● **Work item**
Copy the data exactly from the line that contains "Lemma start_configured cwd" through the line that contains "destruct (LabelService_new config);", keeping both end lines and leaving out everything else.

Excerpted data section start

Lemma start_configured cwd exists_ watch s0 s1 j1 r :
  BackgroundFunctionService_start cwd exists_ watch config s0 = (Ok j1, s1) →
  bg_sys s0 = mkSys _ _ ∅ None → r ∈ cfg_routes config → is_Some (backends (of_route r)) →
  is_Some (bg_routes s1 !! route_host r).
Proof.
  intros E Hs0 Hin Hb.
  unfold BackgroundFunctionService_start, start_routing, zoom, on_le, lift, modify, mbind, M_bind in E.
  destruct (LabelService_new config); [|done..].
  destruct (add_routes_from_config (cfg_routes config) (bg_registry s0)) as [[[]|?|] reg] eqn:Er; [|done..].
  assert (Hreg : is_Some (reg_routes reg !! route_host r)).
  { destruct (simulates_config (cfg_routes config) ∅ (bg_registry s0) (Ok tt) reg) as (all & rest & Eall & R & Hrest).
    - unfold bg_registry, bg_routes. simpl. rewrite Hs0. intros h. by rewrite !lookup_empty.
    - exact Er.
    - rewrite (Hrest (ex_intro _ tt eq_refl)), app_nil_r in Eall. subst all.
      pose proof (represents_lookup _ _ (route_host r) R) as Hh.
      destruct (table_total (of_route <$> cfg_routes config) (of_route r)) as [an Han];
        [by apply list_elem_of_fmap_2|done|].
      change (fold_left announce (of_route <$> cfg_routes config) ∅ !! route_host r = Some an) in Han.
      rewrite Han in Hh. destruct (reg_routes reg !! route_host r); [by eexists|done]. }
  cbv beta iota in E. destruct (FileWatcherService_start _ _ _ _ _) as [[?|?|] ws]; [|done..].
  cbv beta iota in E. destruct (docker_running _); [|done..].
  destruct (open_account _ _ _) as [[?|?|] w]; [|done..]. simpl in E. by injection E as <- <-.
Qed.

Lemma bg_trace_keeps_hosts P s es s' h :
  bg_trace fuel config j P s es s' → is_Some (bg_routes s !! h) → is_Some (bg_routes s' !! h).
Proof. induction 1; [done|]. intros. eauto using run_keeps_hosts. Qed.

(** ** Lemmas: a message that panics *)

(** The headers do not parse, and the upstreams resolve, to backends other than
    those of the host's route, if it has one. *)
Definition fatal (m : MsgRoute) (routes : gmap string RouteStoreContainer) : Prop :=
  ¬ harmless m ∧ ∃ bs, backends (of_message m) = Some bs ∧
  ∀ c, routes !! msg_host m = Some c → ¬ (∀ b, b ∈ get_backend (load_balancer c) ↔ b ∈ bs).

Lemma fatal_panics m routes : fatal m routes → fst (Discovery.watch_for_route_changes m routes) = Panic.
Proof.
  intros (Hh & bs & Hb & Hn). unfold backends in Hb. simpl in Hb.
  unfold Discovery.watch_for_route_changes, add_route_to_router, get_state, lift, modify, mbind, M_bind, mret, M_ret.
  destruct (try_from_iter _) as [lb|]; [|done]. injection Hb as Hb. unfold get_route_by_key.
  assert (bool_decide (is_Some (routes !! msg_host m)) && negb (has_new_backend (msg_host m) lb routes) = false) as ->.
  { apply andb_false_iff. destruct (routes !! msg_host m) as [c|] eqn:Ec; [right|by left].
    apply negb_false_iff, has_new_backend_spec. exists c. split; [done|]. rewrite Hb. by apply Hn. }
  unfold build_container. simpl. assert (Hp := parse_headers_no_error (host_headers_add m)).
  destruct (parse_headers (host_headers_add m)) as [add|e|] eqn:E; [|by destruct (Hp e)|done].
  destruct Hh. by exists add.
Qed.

Excerpted data section end
Excerpted data section start

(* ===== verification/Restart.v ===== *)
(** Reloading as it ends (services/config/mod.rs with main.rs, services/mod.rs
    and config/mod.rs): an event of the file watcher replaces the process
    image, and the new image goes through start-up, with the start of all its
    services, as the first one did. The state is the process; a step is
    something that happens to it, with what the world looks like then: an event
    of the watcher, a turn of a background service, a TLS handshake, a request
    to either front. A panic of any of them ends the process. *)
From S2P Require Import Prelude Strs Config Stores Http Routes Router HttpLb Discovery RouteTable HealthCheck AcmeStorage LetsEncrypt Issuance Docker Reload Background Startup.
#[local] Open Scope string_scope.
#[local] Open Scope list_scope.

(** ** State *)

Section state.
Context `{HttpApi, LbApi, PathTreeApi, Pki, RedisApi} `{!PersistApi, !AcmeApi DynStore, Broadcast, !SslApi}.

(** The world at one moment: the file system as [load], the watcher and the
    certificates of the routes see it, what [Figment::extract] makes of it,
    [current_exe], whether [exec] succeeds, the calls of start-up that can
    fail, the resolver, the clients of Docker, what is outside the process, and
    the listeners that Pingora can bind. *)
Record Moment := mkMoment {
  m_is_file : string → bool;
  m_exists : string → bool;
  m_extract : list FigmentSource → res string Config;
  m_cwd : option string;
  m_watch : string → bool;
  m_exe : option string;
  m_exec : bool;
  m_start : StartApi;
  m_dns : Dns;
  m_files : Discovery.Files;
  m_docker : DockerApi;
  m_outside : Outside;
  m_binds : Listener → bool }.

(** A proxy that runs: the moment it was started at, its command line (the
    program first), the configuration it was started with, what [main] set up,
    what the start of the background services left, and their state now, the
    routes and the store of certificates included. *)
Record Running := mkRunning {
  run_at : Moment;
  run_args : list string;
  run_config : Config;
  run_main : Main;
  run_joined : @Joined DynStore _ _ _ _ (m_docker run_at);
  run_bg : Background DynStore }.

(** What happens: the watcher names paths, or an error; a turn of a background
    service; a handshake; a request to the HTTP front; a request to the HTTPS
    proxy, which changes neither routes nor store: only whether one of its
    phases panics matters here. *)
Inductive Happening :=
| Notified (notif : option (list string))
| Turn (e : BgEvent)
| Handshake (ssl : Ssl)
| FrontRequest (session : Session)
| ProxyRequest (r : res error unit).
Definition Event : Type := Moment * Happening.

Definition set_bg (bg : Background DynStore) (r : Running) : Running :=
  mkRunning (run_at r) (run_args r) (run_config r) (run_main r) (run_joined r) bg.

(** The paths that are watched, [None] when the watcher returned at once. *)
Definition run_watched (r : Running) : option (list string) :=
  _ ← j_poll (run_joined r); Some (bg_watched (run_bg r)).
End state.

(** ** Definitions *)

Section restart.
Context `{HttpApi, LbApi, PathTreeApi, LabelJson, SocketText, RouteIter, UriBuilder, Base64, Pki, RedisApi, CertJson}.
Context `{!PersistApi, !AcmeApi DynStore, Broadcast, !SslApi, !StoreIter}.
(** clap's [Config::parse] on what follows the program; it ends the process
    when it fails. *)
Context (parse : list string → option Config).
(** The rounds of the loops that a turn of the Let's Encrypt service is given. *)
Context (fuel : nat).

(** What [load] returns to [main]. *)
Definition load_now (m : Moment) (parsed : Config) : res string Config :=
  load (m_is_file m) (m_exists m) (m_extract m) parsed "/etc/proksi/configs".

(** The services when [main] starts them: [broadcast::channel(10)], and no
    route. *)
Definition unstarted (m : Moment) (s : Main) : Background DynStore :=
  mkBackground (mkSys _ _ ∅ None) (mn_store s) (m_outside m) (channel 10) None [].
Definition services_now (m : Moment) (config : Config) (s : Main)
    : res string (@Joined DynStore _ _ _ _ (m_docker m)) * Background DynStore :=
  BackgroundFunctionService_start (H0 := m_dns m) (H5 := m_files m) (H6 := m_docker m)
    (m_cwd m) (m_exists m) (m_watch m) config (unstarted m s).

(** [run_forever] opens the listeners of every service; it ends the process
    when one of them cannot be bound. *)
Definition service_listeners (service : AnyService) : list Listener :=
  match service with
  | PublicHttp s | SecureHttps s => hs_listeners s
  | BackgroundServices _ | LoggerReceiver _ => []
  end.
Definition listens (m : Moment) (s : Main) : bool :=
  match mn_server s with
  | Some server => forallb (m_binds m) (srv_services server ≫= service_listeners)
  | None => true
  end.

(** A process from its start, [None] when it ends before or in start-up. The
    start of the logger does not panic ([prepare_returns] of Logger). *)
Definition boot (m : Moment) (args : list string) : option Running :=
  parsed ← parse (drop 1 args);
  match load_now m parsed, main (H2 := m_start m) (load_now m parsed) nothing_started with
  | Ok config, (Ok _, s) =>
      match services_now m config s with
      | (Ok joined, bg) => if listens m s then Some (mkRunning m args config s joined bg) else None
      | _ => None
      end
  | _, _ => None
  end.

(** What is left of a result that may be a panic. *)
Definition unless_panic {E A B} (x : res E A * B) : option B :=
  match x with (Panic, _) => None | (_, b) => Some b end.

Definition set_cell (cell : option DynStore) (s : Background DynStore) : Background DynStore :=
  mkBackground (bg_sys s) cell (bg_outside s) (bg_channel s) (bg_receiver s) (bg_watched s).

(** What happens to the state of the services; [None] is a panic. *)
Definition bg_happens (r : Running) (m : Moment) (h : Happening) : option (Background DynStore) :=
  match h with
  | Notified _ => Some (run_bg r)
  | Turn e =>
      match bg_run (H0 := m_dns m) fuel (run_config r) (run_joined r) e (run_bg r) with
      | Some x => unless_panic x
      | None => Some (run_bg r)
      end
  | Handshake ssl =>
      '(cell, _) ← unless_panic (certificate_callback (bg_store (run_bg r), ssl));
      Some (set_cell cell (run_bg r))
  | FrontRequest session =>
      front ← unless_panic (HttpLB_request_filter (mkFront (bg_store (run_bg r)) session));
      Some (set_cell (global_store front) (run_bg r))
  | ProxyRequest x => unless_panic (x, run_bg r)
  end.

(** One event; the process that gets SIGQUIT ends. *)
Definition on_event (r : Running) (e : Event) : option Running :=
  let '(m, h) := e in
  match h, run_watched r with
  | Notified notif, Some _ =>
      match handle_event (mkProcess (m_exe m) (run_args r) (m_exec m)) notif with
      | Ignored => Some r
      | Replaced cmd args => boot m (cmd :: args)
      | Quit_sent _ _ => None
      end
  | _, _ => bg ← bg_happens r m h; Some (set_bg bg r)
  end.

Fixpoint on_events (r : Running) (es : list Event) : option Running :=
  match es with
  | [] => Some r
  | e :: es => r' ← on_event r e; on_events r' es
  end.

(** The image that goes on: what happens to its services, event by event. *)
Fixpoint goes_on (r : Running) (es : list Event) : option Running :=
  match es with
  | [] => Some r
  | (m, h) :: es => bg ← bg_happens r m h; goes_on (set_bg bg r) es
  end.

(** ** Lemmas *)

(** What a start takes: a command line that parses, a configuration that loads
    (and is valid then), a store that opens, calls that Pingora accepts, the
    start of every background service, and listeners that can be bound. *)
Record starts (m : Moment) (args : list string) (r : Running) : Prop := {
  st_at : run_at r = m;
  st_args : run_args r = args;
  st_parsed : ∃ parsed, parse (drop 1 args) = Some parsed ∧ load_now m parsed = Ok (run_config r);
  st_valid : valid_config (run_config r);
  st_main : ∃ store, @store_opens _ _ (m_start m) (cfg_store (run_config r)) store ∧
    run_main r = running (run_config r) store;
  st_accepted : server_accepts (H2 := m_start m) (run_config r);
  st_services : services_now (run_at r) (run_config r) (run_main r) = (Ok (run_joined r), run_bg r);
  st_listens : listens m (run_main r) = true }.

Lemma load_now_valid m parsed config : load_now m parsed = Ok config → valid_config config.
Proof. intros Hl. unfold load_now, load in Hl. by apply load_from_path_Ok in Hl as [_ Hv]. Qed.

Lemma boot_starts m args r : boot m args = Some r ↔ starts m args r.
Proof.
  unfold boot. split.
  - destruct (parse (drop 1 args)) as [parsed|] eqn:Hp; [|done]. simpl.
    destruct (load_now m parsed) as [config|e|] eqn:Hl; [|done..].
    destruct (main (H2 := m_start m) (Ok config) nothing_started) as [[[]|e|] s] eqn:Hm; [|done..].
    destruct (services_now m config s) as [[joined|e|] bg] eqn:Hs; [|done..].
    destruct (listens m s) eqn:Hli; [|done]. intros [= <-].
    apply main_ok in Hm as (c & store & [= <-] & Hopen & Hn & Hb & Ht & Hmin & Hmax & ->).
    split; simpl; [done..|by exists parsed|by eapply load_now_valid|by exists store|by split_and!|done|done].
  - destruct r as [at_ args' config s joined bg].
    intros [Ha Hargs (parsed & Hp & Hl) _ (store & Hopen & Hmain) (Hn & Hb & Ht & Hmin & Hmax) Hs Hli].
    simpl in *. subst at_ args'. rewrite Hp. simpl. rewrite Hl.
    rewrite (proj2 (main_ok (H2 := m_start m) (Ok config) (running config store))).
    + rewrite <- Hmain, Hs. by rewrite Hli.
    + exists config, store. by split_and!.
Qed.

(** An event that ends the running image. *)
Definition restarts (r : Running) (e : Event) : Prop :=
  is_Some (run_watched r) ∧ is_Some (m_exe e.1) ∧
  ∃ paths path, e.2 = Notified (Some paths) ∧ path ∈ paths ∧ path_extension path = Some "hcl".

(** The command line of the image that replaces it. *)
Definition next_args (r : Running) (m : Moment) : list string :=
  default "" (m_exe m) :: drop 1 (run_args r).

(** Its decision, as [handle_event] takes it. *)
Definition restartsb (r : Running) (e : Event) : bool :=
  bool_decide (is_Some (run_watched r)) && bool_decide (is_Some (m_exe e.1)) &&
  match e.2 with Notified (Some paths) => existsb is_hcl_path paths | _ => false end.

Excerpted data section end

● **Reply**
Lemma start_configured cwd exists_ watch s0 s1 j1 r :
  BackgroundFunctionService_start cwd exists_ watch config s0 = (Ok j1, s1) →
  bg_sys s0 = mkSys _ _ ∅ None → r ∈ cfg_routes config → is_Some (backends (of_route r)) →
  is_Some (bg_routes s1 !! route_host r).
Proof.
  intros E Hs0 Hin Hb.
  unfold BackgroundFunctionService_start, start_routing, zoom, on_le, lift, modify, mbind, M_bind in E.
  destruct (LabelService_new config); [|done..].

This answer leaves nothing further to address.